The attack was likely triggered by the presence of the marathoner in the bear's territory. Bears are known to be territorial animals and can become aggressive when they feel threatened or when their space is invaded.

2. Was the ultra marathoner aware of the potential danger of running near bear habitats?

It is not clear whether the marathoner was aware of the potential danger. However, it is always important to research and be informed about the potential risks and precautions to take when entering wild animal habitats.

3. How common are bear attacks on humans, particularly in marathon settings?

Bear attacks on humans are relatively rare, especially in marathon settings. However, the risk increases when humans enter bear habitats, especially during the bears' active season.

4. What precautions can be taken to prevent bear attacks in marathon settings?

Some precautions that can be taken include avoiding bear habitats during their active season, making noise to alert bears of your presence, and carrying bear spray as a deterrent. It is also important to be aware of signs of bear activity, such as tracks or scat, and to avoid running alone in bear country.

5. What should someone do if they encounter a bear during a marathon?

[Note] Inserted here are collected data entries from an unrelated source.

(** X6.  A SPADE module with an even kernel size of at least 2 cannot run
    on a feature map that has a side of 2 or more: with the padding
    [ks // 2] each convolution adds 1 to the height and to the width, so
    the activation of [mlp_shared] is one larger than the feature map,
    gamma and beta are two larger, and the product raises the size
    mismatch. *)
Theorem SPADE_forward_even_kernel_raises :
  forall (training : bool) (config_text : string) (m : Match) (norm_nc label_nc : Z)
         (spade : SPADE Layer) (N H W H' W' : Z),
    SPADE_init config_text norm_nc label_nc = Ok spade ->
    re_search config_text = Some m ->
    Z.even (int (group2 m)) = true -> 2 <= int (group2 m) ->
    0 < N -> 0 < H -> 0 < W -> 2 <= H \/ 2 <= W -> 0 < H' -> 0 < W' ->
    let actv := {| sN := N; sC := 128; sH := H + 1; sW := W + 1 |} in
    let gamma := {| sN := N; sC := norm_nc; sH := H + 2; sW := W + 2 |} in
    Sequential (fw := ShapeFW training) (mlp_shared spade)
      {| sN := N; sC := label_nc; sH := H; sW := W |} tt = Ok (actv, tt)
    /\ call (ShapeFW training) (mlp_gamma spade) actv tt = Ok (gamma, tt)
    /\ call (ShapeFW training) (mlp_beta spade) actv tt = Ok (gamma, tt)
    /\ SPADE_forward (fw := ShapeFW training) spade
         {| sN := N; sC := norm_nc; sH := H; sW := W |}
         {| sN := N; sC := label_nc; sH := H'; sW := W' |} tt =
       Raise (RuntimeError "The size of tensor a must match the size of tensor b").
Proof.
  intros training config_text m norm_nc label_nc spade N H W H' W' Hinit Hm Heven Hk
         HN HH HW Hbig HH' HW' actv gamma.
  destruct (SPADE_init_inv _ _ _ _ Hinit) as (m' & Hm' & Hnorm & Hshared & Hgamma & Hbeta).
  rewrite Hm in Hm'. injection Hm' as <-.
  set (x := {| sN := N; sC := norm_nc; sH := H; sW := W |}).
  assert (Hactv : Sequential (fw := ShapeFW training) (mlp_shared spade)
                    {| sN := N; sC := label_nc; sH := H; sW := W |} tt = Ok (actv, tt)).
  { change (layer (ShapeFW training)) with Layer. rewrite Hshared.
    cbn [Sequential call ShapeFW]. unfold st_bind, st_lift, st_ret.
    rewrite Conv2d_even_shape by (first [exact Heven | lia]).
    cbv beta iota. rewrite ReLU_shape. reflexivity. }
  assert (Hconv : forall l, l = Conv2d 128 norm_nc (int (group2 m)) 1 (int (group2 m) / 2) ->
            call (ShapeFW training) l actv tt = Ok (gamma, tt)).
  { intros l ->. cbn [call ShapeFW]. unfold st_lift, actv.
    rewrite Conv2d_even_shape by (first [exact Heven | lia]).
    unfold gamma. do 3 f_equal; lia. }
  split; [exact Hactv |].
  split; [exact (Hconv _ Hgamma) |].
  split; [exact (Hconv _ Hbeta) |].
  unfold SPADE_forward.
  assert (Hn : call (ShapeFW training) (param_free_norm spade) x tt = Ok (x, tt)).
  { cbn [call ShapeFW]. unfold st_lift, x.
    rewrite (param_free_norm_many spade norm_nc N H W Hnorm) by lia. reflexivity. }
  rewrite (st_bind_Ok _ _ _ _ _ Hn).
  cbn [F_interpolate size_hw ShapeFW fst snd sN sC sH sW x].
  unfold st_bind at 1. unfold st_lift at 1. cbv beta iota.
  rewrite (st_bind_Ok _ _ _ _ _ Hactv).
  rewrite (st_bind_Ok _ _ _ _ _ (Hconv _ Hgamma)).
  rewrite (st_bind_Ok _ _ _ _ _ (Hconv _ Hbeta)).
  cbn [t_mul t_add scalar_add ShapeFW]. unfold st_bind, st_lift.
  unfold broadcast, broadcast_dim, x, gamma. cbn [sN sC sH sW rbind]. rewrite !Z.eqb_refl.
  cbn [rbind].
  destruct (H =? H + 2) eqn:E1; [apply Z.eqb_eq in E1; lia |].
  destruct (H =? 1) eqn:E2.
  - apply Z.eqb_eq in E2. cbn [rbind].
    destruct (W =? W + 2) eqn:E3; [apply Z.eqb_eq in E3; lia |].
    destruct (W =? 1) eqn:E4; [apply Z.eqb_eq in E4; lia |].
    destruct (W + 2 =? 1) eqn:E5; [apply Z.eqb_eq in E5; lia |].
    reflexivity.
  - destruct (H + 2 =? 1) eqn:E5; [apply Z.eqb_eq in E5; lia |].
    reflexivity.
Qed.

Lemma SPADE_forward_even_kernel_raises_witness :
  exists spade,
    SPADE_init "spadeinstance4x4" 64 3 = Ok spade
    /\ Sequential (fw := ShapeFW true) (mlp_shared spade)
         {| sN := 1; sC := 3; sH := 16; sW := 16 |} tt =
       Ok ({| sN := 1; sC := 128; sH := 17; sW := 17 |}, tt)
    /\ call (ShapeFW true) (mlp_gamma spade)
         {| sN := 1; sC := 128; sH := 17; sW := 17 |} tt =
       Ok ({| sN := 1; sC := 64; sH := 18; sW := 18 |}, tt)
    /\ call (ShapeFW true) (mlp_beta spade)
         {| sN := 1; sC := 128; sH := 17; sW := 17 |} tt =
       Ok ({| sN := 1; sC := 64; sH := 18; sW := 18 |}, tt)
    /\ SPADE_forward (fw := ShapeFW true) spade
         {| sN := 1; sC := 64; sH := 16; sW := 16 |}
         {| sN := 1; sC := 3; sH := 64; sW := 64 |} tt =
       Raise (RuntimeError "The size of tensor a must match the size of tensor b").
Proof.
  eexists. split; [reflexivity |].
  apply (SPADE_forward_even_kernel_raises true "spadeinstance4x4"
           {| group1 := "instance"; group2 := "4" |} 64 3 _ 1 16 16 64 64);
    first [reflexivity | lia | discriminate].
Defined.
Lemma earthquake_pipeline_known (limit : Z) (country : Country) (bounds : CountryBounds)
    (body out : pyval) :
  COUNTRY_BOUNDS country = Some bounds ->
  0 <= limit ->
  earthquake_pipeline env limit country body = Ok out ->
  exists processed,
    _process_earthquake_data env body = Ok processed
    /\ out = VDict [("type", VStr "FeatureCollection");
                    ("features",
                     VList (firstn (Z.to_nat limit)
                              (map (stamped bounds)
                                 (List.filter (inside bounds) (features_of processed)))));
                    ("metadata",
                     VDict [("country", VStr (name bounds));
                            ("country_code", VStr (code bounds));
                            ("total_filtered",
                             VInt (Z.of_nat
                                     (length
                                        (map (stamped bounds)
                                           (List.filter (inside bounds)
                                              (features_of processed))))))])].
Proof.
  intros Hb Hlimit H. unfold earthquake_pipeline in H.
  apply bind_Ok in H as (processed & Hprocessed & H).
  apply bind_Ok in H as ([data' filtered] & Hfilter & H).
  destruct (filter_by_country_sound _ _ _ _ _ Hb Hfilter) as (_ & -> & _).
  exists processed. split; [exact Hprocessed|].
  unfold filtered_collection in H |- *.
  cbn [py_getitem dict_get String.eqb Ascii.eqb Bool.eqb bind py_len] in H.
  rewrite length_map in H |- *.
  set (kept := List.filter (inside bounds) (features_of processed)) in *.
  destruct (limit <? Z.of_nat (length kept)) eqn:Hcut.
  - cbn [py_setitem dict_set String.eqb Ascii.eqb Bool.eqb] in H. injection H as <-.
    unfold list_slice_to.
    replace (0 <=? limit) with true by (symmetry; apply Z.leb_le; lia).
    reflexivity.
  - injection H as <-. apply Z.ltb_ge in Hcut.
    rewrite firstn_all2 by (rewrite length_map; lia). reflexivity.
Qed.

(** X7.  For a region with bounds, what the pipeline of [get_earthquakes]
    returns holds the first [limit] of the features the filter retained
    from the enriched answer, in their order, while the count in its
    metadata is the number of features retained before the cut. *)
Theorem earthquake_pipeline_cut (limit : Z) (country : Country) (bounds : CountryBounds)
    (body out : pyval) :
  COUNTRY_BOUNDS country = Some bounds ->
  0 <= limit ->
  earthquake_pipeline env limit country body = Ok out ->
  exists processed,
    _process_earthquake_data env body = Ok processed
    /\ let retained :=
         map (stamped bounds) (List.filter (inside bounds) (features_of processed)) in
       out = VDict [("type", VStr "FeatureCollection");
                    ("features", VList (firstn (Z.to_nat limit) retained));
                    ("metadata",
                     VDict [("country", VStr (name bounds));
                            ("country_code", VStr (code bounds));
                            ("total_filtered", VInt (Z.of_nat (length retained)))])].
Proof. apply earthquake_pipeline_known. Qed.

End Pipeline.

(** Two of the four sample features lie in the Emirates; with a limit of 1
    the first of them is returned and the count stays 2. *)
Lemma earthquake_pipeline_cut_witness :
  exists processed first,
    _process_earthquake_data sample_env sample_collection = Ok processed
    /\ earthquake_pipeline sample_env 1 UAE sample_collection
       = Ok (VDict [("type", VStr "FeatureCollection");
                    ("features", VList [first]);
                    ("metadata",
                     VDict [("country", VStr "United Arab Emirates");
                            ("country_code", VStr "AE");
                            ("total_filtered", VInt 2)])]).
Proof.
  destruct (earthquake_pipeline_cut sample_env 1 UAE uae_bounds sample_collection _
              eq_refl ltac:(lia) eq_refl) as (processed & Hprocessed & Hout).
  exists processed. eexists. split; [exact Hprocessed|].
  injection Hprocessed as <-. reflexivity.
Defined.

(** ** The keys of the cache *)

Lemma append_String (c : Ascii.ascii) (a b : string) :
  String c a +:+ b = String c (a +:+ b).
Proof. reflexivity. Qed.

Lemma append_empty (b : string) : "" +:+ b = b.
Proof. reflexivity. Qed.

Lemma no_underscore_String (c : Ascii.ascii) (a : string) :
  no_underscore (String c a) = true ->
  String c "" <> "_" /\ no_underscore a = true.
Proof.
  cbn [no_underscore]. intros H. apply andb_true_iff in H as [H Ha].
  split; [|exact Ha]. intros E. rewrite E in H. discriminate.
Qed.

Lemma append_underscore_l (a a' x x' : string) :
  no_underscore a = true -> no_underscore a' = true ->
  a +:+ "_" +:+ x = a' +:+ "_" +:+ x' ->
  a = a' /\ x = x'.
Proof.
  revert a'. induction a as [|c a IH]; intros [|c' a'] Ha Ha' H;
    rewrite ?append_String, ?append_empty in H.
  - injection H as <-. auto.
  - injection H as <- _. apply no_underscore_String in Ha' as [[] _]. reflexivity.
  - injection H as -> _. apply no_underscore_String in Ha as [[] _]. reflexivity.
  - injection H as <- H.
    apply no_underscore_String in Ha as [_ Ha].
    apply no_underscore_String in Ha' as [_ Ha'].
    destruct (IH a' Ha Ha' H) as [-> ->]. auto.
Qed.

Lemma no_underscore_prefix (x y z : string) :
  no_underscore y = true -> y <> x +:+ "_" +:+ z.
Proof.
  revert y. induction x as [|c x IH]; intros [|c' y] Hy H;
    rewrite ?append_String, ?append_empty in H; try discriminate.
  - injection H as -> _. apply no_underscore_String in Hy as [[] _]. reflexivity.
  - injection H as _ H. apply no_underscore_String in Hy as [_ Hy]. exact (IH y Hy H).
Qed.

Lemma append_underscore_r (x x' y y' : string) :
  no_underscore y = true -> no_underscore y' = true ->
  x +:+ "_" +:+ y = x' +:+ "_" +:+ y' ->
  x = x' /\ y = y'.
Proof.
  revert x'. induction x as [|c x IH]; intros [|c' x'] Hy Hy' H;
    rewrite ?append_String, ?append_empty in H.
  - injection H as <-. auto.
  - injection H as <- H. destruct (no_underscore_prefix x' y y' Hy H).
  - injection H as -> H. symmetry in H. destruct (no_underscore_prefix x y' y Hy' H).
  - injection H as <- H. destruct (IH x' Hy Hy' H) as [-> ->]. auto.
Qed.

Lemma no_underscore_uint (d : Decimal.uint) :
  no_underscore (NilEmpty.string_of_uint d) = true.
Proof. induction d; cbn; auto. Qed.

Lemma no_underscore_int_str (n : Z) : no_underscore (int_str n) = true.
Proof.
  unfold int_str, NilZero.string_of_int, NilZero.string_of_uint.
  destruct (Z.to_int n) as [d|d]; destruct d; cbn; auto using no_underscore_uint.
Qed.

Lemma int_str_inj (n n' : Z) : int_str n = int_str n' -> n = n'.
Proof.
  assert (Hnil : forall z, Z.to_int z <> Decimal.Pos Decimal.Nil
                           /\ Z.to_int z <> Decimal.Neg Decimal.Nil).
  { intros z. split; intros H; pose proof (DecimalZ.of_to z) as Hz;
      rewrite H in Hz; cbn in Hz; subst z; discriminate. }
  unfold int_str. intros H.
  apply DecimalZ.to_int_inj.
  pose proof (NilZero.isi (Z.to_int n) (proj1 (Hnil n)) (proj2 (Hnil n))) as Hn.
  pose proof (NilZero.isi (Z.to_int n') (proj1 (Hnil n')) (proj2 (Hnil n'))) as Hn'.
  rewrite H in Hn. congruence.
Qed.

Lemma Country_value_inj (country country' : Country) :
  Country_value country = Country_value country' -> country = country'.
Proof. destruct country, country'; cbn; congruence. Qed.

Lemma no_underscore_Country_value (country : Country) :
  no_underscore (Country_value country) = true.
Proof. destruct country; reflexivity. Qed.

Lemma earthquakes_key_eq (env : Env) (limit limit' : Z) (min_magnitude min_magnitude' : float)
    (country country' : Country) :
  earthquakes_key env limit min_magnitude country
  = earthquakes_key env limit' min_magnitude' country'
  <-> limit = limit'
      /\ float_repr env min_magnitude = float_repr env min_magnitude'
      /\ country = country'.
Proof.
  split.
  - unfold earthquakes_key. intros H.
    rewrite !append_String, !append_empty in H.
    repeat match type of H with String _ _ = String _ _ => injection H as H end.
    apply append_underscore_l in H as [Hl H]; auto using no_underscore_int_str.
    apply append_underscore_r in H as [Hm Hc]; auto using no_underscore_Country_value.
    auto using int_str_inj, Country_value_inj.
  - intros (-> & Hm & ->). unfold earthquakes_key. rewrite Hm. reflexivity.
Qed.

Lemma wildfires_key_inj (country country' : Country) :
  wildfires_key country = wildfires_key country' -> country = country'.
Proof.
  destruct country, country'; intros H; try reflexivity; vm_compute in H; discriminate.
Qed.

Lemma weather_alerts_key_inj (country country' : Country) :
  weather_alerts_key country = weather_alerts_key country' -> country = country'.
Proof.
  destruct country, country'; intros H; try reflexivity; vm_compute in H; discriminate.
Qed.

Lemma keys_apart (env : Env) (limit : Z) (min_magnitude : float)
    (country country' : Country) :
  earthquakes_key env limit min_magnitude country <> wildfires_key country'
  /\ earthquakes_key env limit min_magnitude country <> weather_alerts_key country'
  /\ wildfires_key country <> weather_alerts_key country'.
Proof.
  unfold earthquakes_key, wildfires_key, weather_alerts_key.
  rewrite !append_String, !append_empty. repeat split; discriminate.
Qed.

(** X8.  The key of a seismic fetch determines its arguments: two fetches
    have the same key exactly when they have the same limit, the same
    country and minimum magnitudes that are written alike; the keys of the
    two other fetchers determine the country; and the keys of the three
    fetchers that use the cache never coincide. *)
Theorem cache_keys_distinct (env : Env) :
  (forall limit limit' min_magnitude min_magnitude' country country',
      earthquakes_key env limit min_magnitude country
      = earthquakes_key env limit' min_magnitude' country'
      <-> limit = limit'
          /\ float_repr env min_magnitude = float_repr env min_magnitude'
          /\ country = country')
  /\ (forall country country',
        wildfires_key country = wildfires_key country' <-> country = country')
  /\ (forall country country',
        weather_alerts_key country = weather_alerts_key country' <-> country = country')
  /\ (forall limit min_magnitude country country',
        earthquakes_key env limit min_magnitude country <> wildfires_key country'
        /\ earthquakes_key env limit min_magnitude country <> weather_alerts_key country'
        /\ wildfires_key country <> weather_alerts_key country').
Proof.
  split; [|split; [|split]].
  - intros. apply earthquakes_key_eq.
  - intros country country'. split; [apply wildfires_key_inj|congruence].
  - intros country country'. split; [apply weather_alerts_key_inj|congruence].
  - intros. apply keys_apart.
Qed.

(** ** What a call does to the cache *)

Section CacheEffects.
Context (env : Env).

If you encounter a bear during a marathon, it is important to remain calm and avoid making sudden movements. Back away slowly while facing the bear and do not make eye contact. If the bear charges, use bear spray or any other deterrent if available. If the bear makes contact, play dead by lying on your stomach with your hands clasped behind your neck and legs spread apart to protect vital organs. Do not fight back unless it is a last resort.